Kremlgegner Nawalny ist in Isolationshaft

Alexej Nawalny ist wieder einmal in Isolationshaft, was bedeutet, dass er bereits um 6.30 Uhr morgens Ausgang in einen „Hof“ habe – „elf Schritte lang, drei Schritte breit, über dem Kopf ein Gitter“, wie er mitteilt. Dem Regime geht mit der Verlegung vor allem darum, den Politiker zu isolieren. Im März will Wladimir Putin als Präsident bestätigt werden. Der Kreml und seine willfährige Justiz ersticken kritische Stimmen. Nawalnys Unterstützer haben das Land längst verlassen oder sitzen – wie ihr Idol – im Gefängnis. Stellt jemand Putins Agenda infrage, rücken nicht selten die Geheimdienste an. Auch der Zugang zu Nawalny ist erschwert, selbst für seine Anwälte. Charp liegt in einer Grenzzone, selbst russische Staatsbürger brauchen dafür eine spezielle Genehmigung des Inlandsgeheimdienstes FSB. Der Weg dorthin dauert – sowohl mit dem Auto als auch mit dem Zug – mehr als zwei Tage. Das „neue Väterchen Frost“ soll verstummen. So will es das Regime. Nawalny lächelt in die Kamera und hat genau das nicht vor.
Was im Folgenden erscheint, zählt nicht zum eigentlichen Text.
(* ===== verification/RaftInvariant.v ===== *)
(** The invariant of a Raft node and what every operation guarantees: the
    invariant is preserved, the persistent state only evolves forward, a failing
    call changes nothing, and a transition carries exactly the persistent state
    the node moved to. *)
From S2P Require Import Prelude Bytes RaftTypes RaftMembership RaftNode RaftFacts.

(** * Value ranges of the inputs *)

Definition limits_wf (l : RaftLimits) : Prop :=
  0 <= maximum_voters l /\ 0 <= maximum_log_entries l /\ 0 <= maximum_entry_bytes l /\
  0 <= maximum_append_entries l /\ 0 <= maximum_persistent_state_bytes l.

Definition entry_wf (e : LogEntry) : Prop := 0 <= entry_index e /\ 0 <= entry_term e.

Definition snapshot_wf (s : SnapshotMetadata) : Prop :=
  0 <= last_included_index s <= max_u64 /\ 0 <= last_included_term s.

(** Members of unsigned types are not negative and terms fit their width. *)
Definition message_wf (m : Message) : Prop :=
  0 <= message_term m <= max_u64 /\
  match m with
  | MAppendEntries a => Forall entry_wf (ae_entries a)
  | MInstallSnapshot i => snapshot_wf (is_snapshot i)
  | MAppendEntriesResponse a => 0 <= aer_match_index a
  | MInstallSnapshotResponse i => 0 <= isr_last_included_index i
  | _ => True
  end.

Definition operation_wf (op : Operation) : Prop :=
  match op with
  | OpReceive _ m => message_wf m
  | _ => True
  end.

(** * The invariant *)

Record state_ok (lim : RaftLimits) (s : PersistentState) : Prop := {
  so_log : log_inv s;
  so_entries : Forall (entry_ok lim (current_term s)) (log s);
  so_term : 0 <= current_term s <= max_u64;
  so_capacity : blen (log s) <= maximum_log_entries lim;
  so_budget : persistent_state_fits (blen (snapshot_voters (snapshot s))) (log s) lim = kOk;
  so_applied : last_included_index (snapshot s) <= applied_index s <= commit_index s;
  so_commit : commit_index s <= last_index_of s;
  so_snapshot : last_included_index (snapshot s) = 0 \/
                valid_snapshot (snapshot s) (maximum_voters lim) = true;
  so_snapshot_term : 0 <= last_included_term (snapshot s) <= current_term s;
  so_vote : voted_for s <> Some 0 /\ (current_term s = 0 -> voted_for s = None) }.

Definition current_membership (n : Impl) : DerivedMembership :=
  {| dm_committed_voters := committed_voters n; dm_active_voters := voters n;
     dm_joint := joint n |}.

Record pending_ok (n : Impl) (p : InstallSnapshotRequest) : Prop := {
  pk_index : last_included_index (snapshot (state n)) < last_included_index (is_snapshot p);
  pk_valid : valid_snapshot (is_snapshot p) (maximum_voters (limits n)) = true;
  pk_term : 0 <= last_included_term (is_snapshot p) <= is_term p;
  pk_bound : last_included_index (is_snapshot p) <= max_u64;
  pk_current : is_term p <= current_term (state n);
  pk_role : is_term p = current_term (state n) -> role n = kFollower }.

Record barrier_ok (n : Impl) (b : PendingReadBarrier) : Prop := {
  bk_role : role n = kLeader;
  bk_term : prb_term b = current_term (state n);
  bk_index : prb_read_index b <= commit_index (state n) }.

Record node_inv (n : Impl) : Prop := {
  ni_limits : limits_ok (limits n) = true /\ limits_wf (limits n);
  ni_id : id n <> 0;
  ni_state : state_ok (limits n) (state n);
  ni_base : voters_ok (base_voters n) (maximum_voters (limits n));
  ni_membership : derive_membership (base_voters n) (log (state n)) (commit_index (state n))
                    (limits n) = Ok (current_membership n);
  ni_vote : role n <> kFollower -> voted_for (state n) = Some (id n);
  ni_progress : role n = kLeader ->
    progress_ok (id n) (voters n) (last_index n) (next_index n) (match_index n);
  ni_pending p : pending_snapshot n = Some p -> pending_ok n p;
  ni_barrier b : pending_read_barrier n = Some b -> barrier_ok n b }.

(** The membership a node works with is well formed. *)
Lemma node_membership_ok n : node_inv n -> membership_ok (limits n) (current_membership n).
Proof. intros H. eapply derive_membership_ok; [apply H | apply H]. Qed.

(** * Forward evolution of the persistent state *)

Definition entry_at (s : PersistentState) (i : LogIndex) : option LogEntry :=
  log s !! Z.to_nat (i - last_included_index (snapshot s) - 1).

Record evolves (s s' : PersistentState) : Prop := {
  ev_term : current_term s <= current_term s';
  ev_vote v : current_term s' = current_term s -> voted_for s = Some v -> voted_for s' = Some v;
  ev_commit : commit_index s <= commit_index s';
  ev_applied : applied_index s <= applied_index s';
  ev_snapshot : last_included_index (snapshot s) <= last_included_index (snapshot s');
  ev_committed i e : last_included_index (snapshot s') < i <= commit_index s ->
    entry_at s i = Some e -> entry_at s' i = Some e }.

#[global] Instance evolves_refl : Reflexive evolves.
Proof. intros s. split; try done; lia. Qed.
#[global] Instance evolves_trans : Transitive evolves.
Proof.
  intros a b c Hab Hbc. pose proof Hab as [T V C A S E]. pose proof Hbc as [T' V' C' A' S' E'].
  split; try lia.
  - intros v Ht Hv. apply V'; [lia|]. apply V; [lia|done].
  - intros i e Hi He. apply E'; [lia|]. apply E; [lia|done].
Qed.

(** * The guarantee of one call *)

Definition step_ok (n : Impl) (out : result Transition * Impl) : Prop :=
  node_inv (snd out) /\ evolves (state n) (state (snd out)) /\
  id (snd out) = id n /\ limits (snd out) = limits n /\
  match fst out with
  | Err _ => snd out = n
  | Ok t => match persistent_state t with
            | Some s => s = state (snd out)
            | None => state (snd out) = state n
            end
  end.

Lemma step_err n s : node_inv n -> step_ok n (Err s, n).
Proof. intros H. by split_and!. Qed.
Lemma step_unexpected n s : node_inv n -> step_ok n (make_unexpected s, n).
Proof. intros H. destruct (@make_unexpected_not_ok Transition s) as (? & -> & _). by apply step_err. Qed.
Lemma step_same n t : node_inv n -> persistent_state t = None -> step_ok n (Ok t, n).
Proof. intros H Ht. split_and!; try done. cbn. by rewrite Ht. Qed.
Lemma step_prepared_err n s n' : node_inv n -> step_ok n (install_prepared n (Err s, n')).
Proof. intros H. cbn. by apply step_unexpected. Qed.
Lemma step_prepared_unexpected n s n' :
  node_inv n -> step_ok n (install_prepared n (make_unexpected s, n')).
Proof.
  intros H. destruct (@make_unexpected_not_ok Transition s) as (? & -> & _).
  by apply step_prepared_err.
Qed.
#[export] Hint Resolve step_err step_unexpected step_same step_prepared_err
  step_prepared_unexpected : chronos.

(** A branch of a call that changes nothing. *)
Ltac refuse := solve [cbv beta iota; cbn [negb andb orb]; auto with chronos].

(** ** Observing a newer term *)

Lemma become_follower_eq n term leader :
  become_follower n term leader =
  {| id := id n; base_voters := base_voters n; committed_voters := committed_voters n;
     voters := voters n; joint := joint n; state := observe_term (state n) term;
     limits := limits n; role := kFollower; leader_id := leader; votes := ∅;
     next_index := ∅; match_index := ∅; pending_snapshot := pending_snapshot n;
     pending_read_barrier := None; next_read_context := next_read_context n |}.
Proof.
  unfold become_follower, observe_term. cbn.
  destruct (term >? current_term (state n)); reflexivity.
Qed.

Lemma observe_term_spec s term :
  current_term (observe_term s term) = Z.max (current_term s) term /\
  log (observe_term s term) = log s /\ commit_index (observe_term s term) = commit_index s /\
  applied_index (observe_term s term) = applied_index s /\
  snapshot (observe_term s term) = snapshot s.
Proof.
  unfold observe_term. destruct (Z.gtb_spec term (current_term s)); cbn; split_and!; lia || done.
Qed.

(** Raising the term keeps a state well formed, whatever the vote becomes. *)
Lemma state_ok_term lim s term v :
  state_ok lim s -> current_term s <= term <= max_u64 -> v <> Some 0 ->
  (term = 0 -> v = None) -> state_ok lim (state_term s term v).
Proof.
  intros [Hl He Ht Hc Hb Ha Hcm Hs Hst Hv] Hterm Hv0 Hv1. split; cbn; try done; try lia.
  - by destruct Hl.
  - eapply Forall_impl; [exact He|]. intros e (? & ?). split; [lia|done].
Qed.

Lemma evolves_term s term v :
  current_term s <= term -> (term = current_term s -> forall w, voted_for s = Some w -> v = Some w) ->
  evolves s (state_term s term v).
Proof. intros Ht Hv. split; cbn; try done; try lia. intros w Hw. by apply Hv. Qed.

Lemma state_ok_observe lim s term :
  state_ok lim s -> term <= max_u64 -> state_ok lim (observe_term s term).
Proof.
  intros Hs Ht. unfold observe_term. destruct (Z.gtb_spec term (current_term s)); [|done].
  apply state_ok_term; try done. lia.
Qed.

Lemma evolves_observe s term : evolves s (observe_term s term).
Proof.
  unfold observe_term. destruct (Z.gtb_spec term (current_term s)); [|done].
  apply evolves_term; lia.
Qed.

Lemma pending_ok_mono n n' p :
  pending_ok n p -> limits n' = limits n ->
  last_included_index (snapshot (state n')) = last_included_index (snapshot (state n)) ->
  current_term (state n) <= current_term (state n') ->
  (current_term (state n') = current_term (state n) -> role n = kFollower -> role n' = kFollower) ->
  pending_ok n' p.
Proof.
  intros [H1 H2 H3 H4 H5 H6] El Es Et Er. split; rewrite ?El, ?Es; try done; try lia.
  intros E. apply Er; [lia|]. apply H6. lia.
Qed.

Lemma become_follower_inv n term leader :
  node_inv n -> term <= max_u64 -> node_inv (become_follower n term leader).
Proof.
  intros H Ht. destruct (observe_term_spec (state n) term) as (Et & El & Ec & Ea & Es).
  rewrite become_follower_eq. pose proof H as [Hl Hi Hs Hb Hm Hv Hp Hpe Hba].
  split; cbn; try done.
  - by apply state_ok_observe.
  - unfold current_membership. cbn. by rewrite El, Ec.
  - intros p Hpp. apply (pending_ok_mono n); cbn; [by apply Hpe|done|by rewrite Es|lia|done].
Qed.

Lemma state_become_follower n term leader :
  state (become_follower n term leader) = observe_term (state n) term.
Proof. by rewrite become_follower_eq. Qed.

(** * Elections, heartbeats, barriers, application *)

Lemma node_last_bounds n : node_inv n -> 0 <= last_index n < max_u64.
Proof.
  intros H. pose proof (so_log _ _ (ni_state n H)) as Hl. unfold last_index.
  rewrite last_index_of_eq by done. destruct Hl. lia.
Qed.

Lemma start_election_ok n : node_inv n -> step_ok n (start_election n).
Proof.
  intros H. unfold start_election. destruct (negb _); [refuse|].
  destruct ((_ =? _) || _) eqn:Eg; [refuse|]. bool_prop.
  pose proof H as [Hl Hi Hs Hb Hm Hv Hp Hpe Hba].
  pose proof (so_term _ _ Hs) as Ht.
  rewrite (wrap_small 64) by width_lia.
  pose proof (initial_progress_ok n (node_last_bounds n H)) as Hip.
  destruct (initial_progress n) as [nx mt]. cbn [fst snd].
  set (term := current_term (state n) + 1).
  assert (Hs' : state_ok (limits n) (state_term (state n) term (Some (id n)))).
  { apply state_ok_term; [done|unfold term; lia|by intros [=]|unfold term; lia]. }
  assert (Hev : evolves (state n) (state_term (state n) term (Some (id n))))
    by (apply evolves_term; unfold term; lia).
  destruct (config_quorum _ _ _); (split; [|split; [done|done]]); split; cbn; try done;
    intros p Hpp; apply (pending_ok_mono n); cbn; try done; try (by apply Hpe); unfold term; lia.
Qed.

Lemma heartbeat_ok n : node_inv n -> step_ok n (heartbeat n).
Proof. intros H. unfold heartbeat. destruct (negb _); refuse. Qed.

Lemma mark_applied_ok n index : node_inv n -> step_ok n (mark_applied n index).
Proof.
  intros H. unfold mark_applied. destruct (_ || _) eqn:Eg; [refuse|].
  rewrite Z.gtb_ltb in Eg. bool_prop.
  destruct (index =? _); [by apply step_same|].
  pose proof H as [Hl Hi Hs Hb Hm Hv Hp Hpe Hba].
  split; [|split; [by split; cbn; try done; lia|done]].
  split; cbn; try done.
  - destruct Hs as [Hlg He Ht Hc Hbu Ha Hcm Hsn Hst Hvo]. split; cbn; try done; [by destruct Hlg|lia].
  - intros p Hpp. by apply (pending_ok_mono n); cbn; [apply Hpe|..].
  - intros b Hbb. destruct (Hba b Hbb). by split.
Qed.

Lemma set_read_barrier_inv n p ctx :
  node_inv n -> (forall b, p = Some b -> barrier_ok n b) -> node_inv (set_read_barrier n p ctx).
Proof.
  intros [Hl Hi Hs Hb Hm Hv Hp Hpe Hba] Hp'. split; cbn; try done.
  - intros q Hq. by apply (pending_ok_mono n); cbn; [apply Hpe|..].
  - intros b Hbb. destruct (Hp' b Hbb). by split.
Qed.

Lemma begin_read_barrier_ok n : node_inv n -> step_ok n (begin_read_barrier n).
Proof.
  intros H. unfold begin_read_barrier.
  destruct (bool_decide (role n = kLeader)) eqn:Er; [|refuse]. cbn [negb].
  destruct (bool_decide (pending_read_barrier n <> None)) eqn:Ep; [refuse|].
  destruct (_ || _); [refuse|]. destruct (_ =? 0); [refuse|].
  bool_prop. assert (Hnone : pending_read_barrier n = None)
    by (destruct (pending_read_barrier n); [exfalso; by apply Ep|done]).
  destruct (match joint n with Some _ => _ | None => _ end) as [old new].
  cbv zeta. destruct (read_barrier_quorum _); (split; [|done]); cbn [snd].
  - apply set_read_barrier_inv; [done|]. by rewrite Hnone.
  - apply set_read_barrier_inv; [done|]. intros b [= <-]. by split.
Qed.

(** * Receiving: votes, barriers, snapshots and responses *)

Definition observed (n : Impl) (term : Term) : Impl :=
  if term >? current_term (state n) then become_follower n term None else n.

Lemma observed_inv n term : node_inv n -> term <= max_u64 -> node_inv (observed n term).
Proof. intros H Ht. unfold observed. destruct (_ >? _); [by apply become_follower_inv|done]. Qed.

Lemma state_observed n term : state (observed n term) = observe_term (state n) term.
Proof.
  unfold observed. destruct (term >? current_term (state n)) eqn:E.
  - apply state_become_follower.
  - unfold observe_term. by rewrite E.
Qed.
Anlässlich des dritten Jahrestags seiner Inhaftierung riefen Nawalnys Anhänger unterdessen weltweit zu Demonstrationen am 21. Januar auf. „Lasst Putin nicht gewinnen“, schrieb Nawalnys ins Ausland geflüchteter Chefstratege Leonid Wolkow auf seinem Telegram-Kanal. Geplant sind Demonstrationen allerdings nur im Ausland – auch wegen der starken Repressionen in Russland.